▶ Exercise brief:
The word "output" marks the lines to copy; find all of them in the entries below.

▶ Material for this task:
================

(* ===== verification/Prelude.v ===== *)
(** * Verified model of the cboot common libraries

    This library models parts of the boot loader's common code (src/) as pure
    functions and small state machines, and proves what makes them correct.

    ** Conventions

    A C integer is a [Z]; every operation that can leave its type's range is
    followed by [u8], [u16], [u32], [u64] or [s32], [s64].  A C structure that is
    only reached through its fields is a [Record]; one that is also copied,
    checksummed or read from storage is a byte list ([list Z]), with the field
    offsets of the C layout and little-endian accesses ([ld32], [st32], ...).
    A function that can fail is in [outcome] (this file): [Ret], [Err] with the
    [tegrabl_error_t], [Halt] for a failed assertion or a hang, [Undef] for an
    access outside its object, [Fuel] when the bound on a loop was too small.
    Functions with state are in the monad [M S].  Printing has no effect.

    ** Parts

    - Prelude.v (this file): words, byte buffers, the monad, weakest
      preconditions and the tactics the other files share; the bit-field macros
      of include/lib/tegrabl_utils.h.
    - Interfaces.v: what the components promise each other, as classes with
      laws: scratch registers, access to partitions, the heap and aligned
      buffers.  RamStore.v is the instance the witnesses of the A/B files run on.
    - Errors.v (include/tegrabl_error.h, lib/tegrabl_error): the fields of an
      error code, the text tables, and the expansion of texts into a buffer.
    - Utils.v (lib/utils): crc32, crc8, checksum, strtoul, byte order.
    - AbBoot.v (lib/a_b_boot/tegrabl_a_b_boot_control.c): the slot metadata, the
      scratch registers, slot and root file system selection, loading, flushing
      and updating the two stored copies.  AbStorage.v holds the theorems on the
      stored copies, AbRootfs.v those on the root file systems and the registers.
    - Ivc.v (lib/ipc/tegra-ivc.c): the operations of one end of a channel, as
      state transformers.  IvcProtocol.v is the step relation of two ends that run
      concurrently, in which every load and store of a counter or a state and every
      byte of a frame is a step of its own, and its invariant.
    - Heap.v (lib/malloc/tegrabl_malloc.c): the allocator on a byte-addressed
      memory that holds its own block headers.  HeapSpec.v relates the memory to
      the abstract list of free extents.
    - Sparse.v (lib/sparse): making a sparse image and expanding one, fed in
      pieces.  SparseSpec.v gives the meaning of an image, SparseStream.v treats
      the expansion as a resumable machine.
    - BlockDev.v (lib/blockdev): byte access over block transfers, the checked
      entry points, the registry of devices with its reference counts, background
      transfers.  BlockSpec.v: the class [FlatDevice] of what a driver does, the
      byte string a device then is, and the invariant of the registry.
    - Gpt.v (lib/gpt): reading, checking and publishing a partition table.
      GptSpec.v relates it to the bytes of the device.
    - Partition.v (lib/partition_manager and the A/B names of lib/a_b_boot):
      publishing, opening and access.  PartitionSpec.v proves it an instance of
      [PartitionLaws].
    - LinkedList.v (include/lib/list.h): the circular lists, on nodes linked in
      memory, and the sequences they represent.
    - Bcache.v (lib/bcache): the cache of file system blocks, on those lists.
      BcacheSpec.v: the store of blocks it is to its caller.
    - Clib.v and CString.v (lib/clib/string.c): memory and string functions, access
      by access.  ClibSpec.v and CStringSpec.v: what they do to memory and to the
      sequences of characters in it.
    - Printf.v (lib/clib/printf.c, [tegrabl_snprintf] of lib/debug): the formatter,
      the format character by character, with its digits, widths and paddings.
      PrintfSpec.v: what is left in the buffer.
    - Cmdline.v (lib/linuxboot/cmdline.c): the command line of the kernel, scanned,
      filtered and extended in memory over the functions of Clib.v, CString.v and
      Printf.v; what the board answers is a record, literals are where the linker
      placed them.  CmdlineSpec.v: the scanner, the search and the additions of a
      parameter; CmdlineParams.v: the whole command line, parameter by parameter.
    - FsPath.v (lib/fs/fs.c): the normalisation of paths; FsPathSpec.v: its
      equivalence with splitting and joining.  Fs.v: the rest of fs.c, mounts and
      handles over a driver's hooks; FsSpec.v: the reference counts of the mounts.
    - Ext2.v (lib/fs/ext2/io.c, parts of ext2.c and file.c): superblock, inodes,
      the tables of block pointers, reading an inode, over the class [FsStore] of
      what a file system calls.  Ext4.v (lib/fs/ext4/ext4.c): extents, hashed and
      linear directories.  ExtDir.v (lib/fs/ext2/dir.c, file.c, both mounts):
      directories, paths, handles, mounting.  Ext2Spec.v states what the store
      promises ([ReadStore]) and what reading then gives; ExtDirSpec.v does so for
      directories and paths, Ext4Spec.v for extents.  ExtStore.v puts the block
      cache and the device under them, with a disk image on which the model runs.
    - Lz4.v (lib/external/lz4/lz4.c): the block decoder, pointer by pointer;
      Decompress.v (lib/decompress): LZ4 frames, the LZF and zlib loops and the
      table of methods.  Lz4Spec.v and DecompressSpec.v: where they write and what
      they make of a frame, over the logic of MemSpec.v for computations that
      write in one range.
    - BootImage.v (lib/linuxboot/linux_load.c, linuxboot_utils.c, fixed_boot.c,
      parts of lib/devicetree): the order of carveouts, the header of a boot
      image, extraction and loading from the built-in storage, over Decompress.v.
      BootImageSpec.v: its theorems.
    - NvBlob.v (lib/nvblob, lib/nvblob_bmp): blobs of images and of bitmaps, read
      where they are in memory, opened from a partition and decompressed.  Nct.v
      (lib/nct): the table of the board and the specification in it.  BlUpdate.v
      (lib/bootloader_update): writing the images of a blob to their partitions,
      with the callbacks of the platform.  NvBlobSpec.v and BlUpdateSpec.v hold
      their theorems.
    - MetadataDisk.v puts AbBoot.v on Partition.v on BlockDev.v.

    ** What the theorems show

    - A/B boot: selection is exactly the first slot of highest priority among
      the bootable ones; activation makes a slot the selected one; a flush never
      destroys the last good copy, whatever the storage does; loading falls back
      to the second copy; root file system retries end.
    - IVC: for every interleaving of the accesses, frames arrive in order, at most
      once and never more than fit, if no end resets the channel while one is in
      the ACK state; a schedule with such a reset that breaks the channel; the C
      operations are runs of the steps the safety theorem is about; resets converge.
    - Heap: first fit, coalescing, and what both leave of the free list; round
      trips; calloc's overflow check.
    - Sparse images: what is built expands to what was put in, in one call or
      in two; the loop ends except on a crc chunk.
    - Storage: the byte functions of a block device are reads and writes of one
      byte string, on every alignment and length, errors included; partitions do
      not disturb each other; what is published is what the table on the device
      says; the registry keeps its reference counts.  So the promise of the A/B
      update holds of the bytes of a disk.
    - Lists and cache: pointer operations are operations on sequences; behind
      the cache a caller sees one store of blocks, whatever is evicted.
    - File system layer: paths are normalised in place as if split and joined; a
      mount lives as long as a file or directory is open on it, if none is unmounted
      twice (the example [unmount_twice] does).
    - ext2 and ext4: the position of a block pointer is the block's number in the
      base of the pointers per block; a path is looked up component by component;
      a file opened by its path on a disk reads as its bytes, through the cache, in
      front of the blocks that need a second table.
      Where the code leaves the format (second tables, extents longer than the
      buffer, directories of more than a block) the theorems say what it does.
    - C library: word loops, engines and alignment cases copy and fill exactly the
      bytes asked for, also between overlapping ranges; string functions are
      functions on sequences; bounded copies stay in their bounds; [strtok] splits a
      string into its tokens.
    - Formatted output: the text of a format, truncated to the buffer and ended by
      a zero; numbers printed are read back by the number parser; the paddings
      that come out otherwise than in C.
    - Kernel command line: what is kept of a line of at most 2045 characters, which
      parameters are found in it, what is appended, and where a longer line leaves
      the buffer.
    - Decompression: whatever the input is, a method ends and writes only the
      output buffer; an LZ4 frame gives the contents of its blocks.
    - Boot images: whatever a header says, only the rooms for kernel and ramdisk
      are written; an image that is not compressed lies there byte for byte; the
      carveouts come out in order.
    - Blobs and the bootloader update: a blob put together from images is read back
      image by image; an update writes each partition once and behind what it
      depends on, whatever the single writes do, as long as no callback touches
      the blob, also when it is the first of a start and reads the specification of
      the board on its way; with 256 entries or more it never ends.
    - Utilities and error texts: table-driven against bit-serial crc, number
      parsing with saturation, writes inside the buffer.
    - What the code does not check is stated as theorems too: the slot count,
      the header space between IVC queues, the DMA fallback of the allocator,
      the fill value cut in two, missing texts, partition entries outside the
      checksum, requests whose end wraps, the fallback of the boot partition, a cache
      after a failed read, the second tables of ext2, the buffers of ext4.

    ** Bounds and fuel

    Loops over data recurse on the data.  The free list walks of Heap.v take
    [list_fuel] steps, proved enough for every consistent heap; the fill loop of
    Sparse.v takes its length divided by the local buffer's size and one turn;
    the main loop of [tegrabl_sparse_unsparse] takes its fuel as an argument,
    and twice the buffer's length and two turns are proved enough.  The walk over
    the devices in Partition.v takes as many steps as devices are registered,
    and the walks over lists as many as there are nodes, proved enough for every
    well-formed list.  The search in a directory block takes one step per byte and
    the walk along a path one per character, more than there are entries and
    components.  The formatter takes one step per character of its format and 64
    per number, the digits of the longest in base two.  The block decoder takes two turns more than there are bytes of
    input, as every turn but the last consumes one.

    ** Not modelled

    The list of partition writes to verify (CONFIG_ENABLE_RECOVERY_VERIFY_WRITE):
    no build file sets the option.  When a transfer fails half way the buffer of
    the caller is left as it was in the model, whatever part of it the code has
    filled.

    Drivers (src/drivers): register programming without a software contract
    that could be stated apart from the hardware.  src/lib/external and
    src/lib/libfdt are vendored; of them the LZ4 block decoder is modelled, inflate
    is a parameter of Decompress.v, and the code around libfdt (plugin handling,
    the device tree updates of the Linux boot) does little but call it.  Extlinux,
    network and removable boot are left out of the Linux boot, and the options
    CONFIG_ENABLE_L4T_RECOVERY, CONFIG_ENABLE_A_B_SLOT and CONFIG_ENABLE_DTB_OVERLAY
    of its loading are taken as unset.
    Console, debug and profiler code is output.  Cache maintenance and barriers
    have no effect on the one memory the models have. *)
From stdpp Require Export prelude list.
From Stdlib Require Export ZArith Lia.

================

▶ Answer below:
    - Formatted output: the text of a format, truncated to the buffer and ended by
      output buffer; an LZ4 frame gives the contents of its blocks.
    Console, debug and profiler code is output.  Cache maintenance and barriers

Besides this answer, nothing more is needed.